Your assignment. Stopping right after the line with "From stdpp Require Import pretty functions.", please reproduce the material below exactly from its first line.

*** Opening Data for review ***

(* ===== verification/AdminSQL.v ===== *)
(** * The admin console

    src/admin_sql.go: the commands an administrator can send over the Postgres
    protocol.  A command is a sequence of separate accesses to what it shares
    with the rest of the process (the registry under its lock, a pool, the
    session table), so it is a tree of such accesses, run against an environment
    that changes the state between them. *)

From Stdlib Require Import Ascii.
From stdpp Require Import pretty functions.
From S2P Require Import Prelude GoStrings Pool Config Registry Session.
Import Session.
Open Scope string_scope.
Open Scope list_scope.
Open Scope Z_scope.

Module AdminSQL.

(** ** Messages *)

(** What an error says, as the value its text is made of. *)
Inductive complaint := Unsupported (cmd : string) | PoolNotFound (name : string).

Inductive adminMsg :=
| RowDescription (cols : list string)
| DataRow (values : list string)
| CommandComplete (tag : string)
| ErrorResponse (code : string) (why : complaint)
| ReadyForQuery (tx : ascii)
| ParseComplete
| BindComplete
| NoData
| CloseComplete.

Inductive adminFrontend :=
| Terminate
| Query (sql : string)
| Sync
| Parse | Bind | Describe | Execute | Close | Flush
| OtherFrontend.

(** ** Commands as trees of accesses *)

Record live := mkLive {
  reg : Registry.PoolRegistry;
  pools : nat → Pool.Pool;           (** the pool objects, by creation number *)
  sess : world;
}.

Definition with_pool (i : nat) (p : Pool.Pool) (l : live) : live := mkLive (reg l) (<[ i := p ]> (pools l)) (sess l).

(** [Access f k]: one access, in which [None] is the dereference of a nil
    pointer. *)
Inductive prog (A : Type) : Type :=
| Ret (a : A)
| Send (m : adminMsg) (k : prog A)
| Access (B : Type) (f : live → live * option B) (k : B → prog A).
Arguments Ret {_}.
Arguments Send {_}.
Arguments Access {_}.

Fixpoint bind {A B} (p : prog A) (k : A → prog B) : prog B :=
  match p with
  | Ret a => k a
  | Send m p => Send m (bind p k)
  | Access C f g => Access C f (λ c, bind (g c) k)
  end.

Notation "'do' x <- p ; q" := (bind p (λ x, q)) (at level 100, x pattern, p at next level, q at level 200, right associativity).
Notation "p ;; q" := (bind p (λ _, q)) (at level 100, q at level 200, right associativity).

Definition send (m : adminMsg) : prog unit := Send m (Ret ()).
Definition read {A} (f : live → A) : prog A := Access A (λ l, (l, Some (f l))) Ret.
Definition change (f : live → live) : prog unit := Access unit (λ l, (f l, Some ())) Ret.
Definition panic {A} : prog A := Access A (λ l, (l, None)) Ret.

Fixpoint for_each {A} (l : list A) (body : A → prog unit) : prog unit :=
  match l with [] => Ret () | x :: l => body x ;; for_each l body end.

(** Running a command: before access number [t] the rest of the process makes
    the changes [env t].  [None] as the value is a panic. *)
Fixpoint exec {A} (env : nat → live → live) (t : nat) (p : prog A) (l : live) :
  nat * live * list adminMsg * option A :=
  match p with
  | Ret a => (t, l, [], Some a)
  | Send m p => let '(t, l, out, r) := exec env t p l in (t, l, m :: out, r)
  | Access B f k =>
      match f (env t l) with
      | (l, Some b) => exec env (S t) (k b) l
      | (l, None) => (S t, l, [], None)
      end
  end.

(** ** The registry and the pools *)

Section console.
Context `{MapRange} `{Unicode} (version : string).

(** Two calls that each take the registry's lock. *)
Definition GetPool (name : string) : prog (option nat) := read (λ l, Registry.pool <$> Registry.Get (reg l) name).
Definition ConfigOf (name : string) : prog (option Config.PoolConfig) :=
  read (λ l, Registry.PoolConfigOf (reg l) name).
Definition NamesOf : prog (list string) := read (λ l, Registry.Names (reg l)).

(** [registry.Pools()], ranged over, and [registry.Configs()]. *)
Definition Pools : prog (list (string * nat)) := read (λ l, range (Registry.pool <$> Registry.entries (reg l))).
Definition Configs : prog (list (string * Config.PoolConfig)) :=
  read (λ l, range (Registry.config <$> Registry.entries (reg l))).

(** Methods of a pool, nil or not. *)
Definition statsOf (p : option nat) : prog Pool.Stats :=
  match p with None => panic | Some i => read (λ l, Pool.stats (pools l i)) end.
Definition isPaused (p : option nat) : prog bool :=
  match p with None => panic | Some i => read (λ l, Pool.IsPaused (pools l i)) end.
Definition on_pool (f : Pool.Pool → Pool.Pool) (p : option nat) : prog unit :=
  match p with None => panic | Some i => change (λ l, with_pool i (f (pools l i)) l) end.

Definition reconnected (p : Pool.Pool) : Pool.Pool :=
  match Pool.Reconnect p with Some (p, _) => p | None => p end.

(** [listSessions] and [sessionsByPool]: one access per shard of the table. *)
Fixpoint shardWalk (shards : list nat) : prog (list SessionInfo) :=
  match shards with
  | [] => Ret []
  | i :: rest => do x <- read (λ l, shardInfos (sess l) (default ∅ (Session.shards (sess l) !! i)));
                 do y <- shardWalk rest; Ret (x ++ y)
  end.
Definition listSessionsNow : prog (list SessionInfo) :=
  do infos <- shardWalk (seq 0 sessionShardCount); Ret (merge_sort byConnectedAt infos).
Definition sessionsByPoolNow : prog (gmap string Z) :=
  do infos <- listSessionsNow; Ret (sessionsByPoolOf infos).

(** ** Wire helpers *)

Definition sendError (code : string) (why : complaint) : prog unit := send (ErrorResponse code why).
Definition sendReadyForQuery : prog unit := send (ReadyForQuery "I").
Definition itoa (n : Z) : string := pretty n.
Definition Milliseconds (d : Z) : Z := Z.quot d Millisecond.

Definition splitAddr (addr : string) : string * string :=
  match cut_last_byte ":" addr with Some hp => hp | None => (addr, "") end.

(** ** SHOW *)

(** The body of the loop. *)
Definition sendPoolRow (clients : gmap string Z) (name : string) : prog unit :=
  do p <- GetPool name;
  do s <- statsOf p;
  do b <- isPaused p;
  do cfg <- ConfigOf name;
  send (DataRow [name; itoa (default 0 (clients !! name)); itoa (Pool.Waiting s); itoa (Z.of_nat (Pool.InUse s));
    itoa (Z.of_nat (Pool.Idle s)); itoa (Milliseconds (Pool.WaitTime s));
    Registry.effectivePoolMode (default "" (Config.PoolMode <$> cfg)); if b : bool then "yes" else "no"]).

Definition sendShowPools : prog unit :=
  send (RowDescription ["database"; "cl_active"; "cl_waiting"; "sv_active"; "sv_idle"; "maxwait"; "pool_mode"; "paused"]) ;;
  do clients <- sessionsByPoolNow;
  do names <- NamesOf;
  for_each names (sendPoolRow clients) ;;
  send (CommandComplete "SHOW").

Definition sendShowStats : prog unit :=
  send (RowDescription ["database"; "total_wait_ms"; "total_waits"; "total_discards"; "total_dial_errors"; "total_reaped"; "idle"; "in_use"; "limit"]) ;;
  do names <- NamesOf;
  for_each names (λ name,
    do p <- GetPool name;
    do s <- statsOf p;
    send (DataRow [name; itoa (Milliseconds (Pool.WaitTime s)); itoa (Pool.WaitCount s); itoa (Pool.Discards s);
      itoa (Pool.DialErrors s); itoa (Pool.Reaped s); itoa (Z.of_nat (Pool.Idle s));
      itoa (Z.of_nat (Pool.InUse s)); itoa (Z.of_nat (Pool.Limit s))])) ;;
  send (CommandComplete "SHOW").

Definition sendShowClients : prog unit :=
  send (RowDescription ["pid"; "user"; "database"; "state"]) ;;
  do infos <- listSessionsNow;
  for_each infos (λ i,
    send (DataRow [itoa (PID i); User i; Database i; if Active i then "active" else "idle"])) ;;
  send (CommandComplete "SHOW").

Definition sendShowServers : prog unit :=
  send (RowDescription ["database"; "state"; "count"]) ;;
  do names <- NamesOf;
  for_each names (λ name,
    do p <- GetPool name;
    do s <- statsOf p;
    send (DataRow [name; "idle"; itoa (Z.of_nat (Pool.Idle s))]) ;;
    send (DataRow [name; "active"; itoa (Z.of_nat (Pool.InUse s))])) ;;
  send (CommandComplete "SHOW").

Definition sendShowDatabases : prog unit :=
  send (RowDescription ["name"; "host"; "port"; "database"; "pool_size"; "pool_mode"]) ;;
  do cfgs <- Configs;
  for_each cfgs (λ '(name, cfg),
    let '(host, port) := splitAddr (Config.BackendAddr cfg) in
    send (DataRow [name; host; port; name; itoa (Config.Limit cfg); Registry.effectivePoolMode (Config.PoolMode cfg)])) ;;
  send (CommandComplete "SHOW").

(** The two sums of SHOW LISTS. *)
Fixpoint totals (ps : list (string * nat)) (idle active : nat) : prog (nat * nat) :=
  match ps with
  | [] => Ret (idle, active)
  | (_, i) :: ps => do s <- statsOf (Some i); totals ps (idle + Pool.Idle s) (active + Pool.InUse s)
  end.

Definition sendShowLists : prog unit :=
  send (RowDescription ["list"; "items"]) ;;
  do ps <- Pools;
  do ia <- totals ps 0 0;
  do qs <- Pools;
  do infos <- listSessionsNow;
  for_each [("pools", length qs); ("servers_idle", ia.1); ("servers_used", ia.2); ("clients", length infos)]
    (λ '(name, n), send (DataRow [name; itoa (Z.of_nat n)])) ;;
  send (CommandComplete "SHOW").

Definition sendSingleColumnRow (col : string) (rows : list string) (tag : string) : prog unit :=
  send (RowDescription [col]) ;;
  for_each rows (λ v, send (DataRow [v])) ;;
  send (CommandComplete tag).

(** ** PAUSE, RESUME, RECONNECT *)

Definition findPoolName (wanted : string) : prog string :=
  do names <- NamesOf; Ret (default "" (head (filter (λ n, EqualFold n wanted = true) names))).

(** The three handlers differ in the verb and the method. *)
Definition handlePoolCmd (verb : string) (f : Pool.Pool → Pool.Pool) (cmd : string) : prog unit :=
  let name := TrimSpace (TrimPrefix (ToUpperText cmd) verb) in
  if bool_decide (name = "") then
    do ps <- Pools;
    for_each ps (λ '(_, i), on_pool f (Some i)) ;;
    send (CommandComplete verb)
  else
    do realName <- findPoolName name;
    if bool_decide (realName = "") then sendError "3D000" (PoolNotFound name)
    else
      do p <- GetPool realName;
      on_pool f p ;;
      send (CommandComplete verb).

Definition handlePauseCmd : string → prog unit := handlePoolCmd "PAUSE" Pool.Pause.
Definition handleResumeCmd : string → prog unit := handlePoolCmd "RESUME" Pool.Resume.
Definition handleReconnectCmd : string → prog unit := handlePoolCmd "RECONNECT" reconnected.

(** ** Dispatch *)

Definition trimCommand (sql : string) : string := TrimRight [";"%char; SP; TAB; CR; LF] (TrimSpace sql).

Definition dispatch (trimmed : string) : prog unit :=
  let upper := ToUpperText trimmed in
  if bool_decide (upper = "SHOW POOLS") then sendShowPools
  else if bool_decide (upper = "SHOW STATS") then sendShowStats
  else if bool_decide (upper = "SHOW CLIENTS") then sendShowClients
  else if bool_decide (upper = "SHOW SERVERS") then sendShowServers
  else if bool_decide (upper = "SHOW DATABASES") then sendShowDatabases
  else if bool_decide (upper = "SHOW VERSION") then
    sendSingleColumnRow "version" ["pgman " +:+ version +:+ " (PgBouncer-compatible admin)"] "SHOW"
  else if bool_decide (upper = "SHOW LISTS") then sendShowLists
  else if HasPrefix upper "PAUSE" then handlePauseCmd trimmed
  else if HasPrefix upper "RESUME" then handleResumeCmd trimmed
  else if HasPrefix upper "RECONNECT" then handleReconnectCmd trimmed
  else sendError "42601" (Unsupported trimmed).

Definition handleAdminQuery (sql : string) : prog unit := dispatch (trimCommand sql) ;; sendReadyForQuery.

Definition handleAdminExtendedMsg (m : adminFrontend) : prog unit :=
  match m with
  | Parse => send ParseComplete
  | Bind => send BindComplete
  | Describe => send NoData
  | Execute => send (CommandComplete "SHOW")
  | Close => send CloseComplete
  | _ => Ret ()
  end.

(** The loop; the end of the list is a receive error. *)
Fixpoint adminSession (ms : list adminFrontend) : prog unit :=
  match ms with
  | [] => Ret ()
  | m :: ms =>
      match m with
      | Terminate => Ret ()
      | Query sql => handleAdminQuery sql ;; adminSession ms
      | Sync | OtherFrontend => sendReadyForQuery ;; adminSession ms
      | _ => handleAdminExtendedMsg m ;; adminSession ms
      end
  end.
End console.

End AdminSQL.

*** Closing Data for review ***

Response box.
(* ===== verification/AdminSQL.v ===== *)
(** * The admin console

    src/admin_sql.go: the commands an administrator can send over the Postgres
    protocol.  A command is a sequence of separate accesses to what it shares
    with the rest of the process (the registry under its lock, a pool, the
    session table), so it is a tree of such accesses, run against an environment
    that changes the state between them. *)

From Stdlib Require Import Ascii.
From stdpp Require Import pretty functions.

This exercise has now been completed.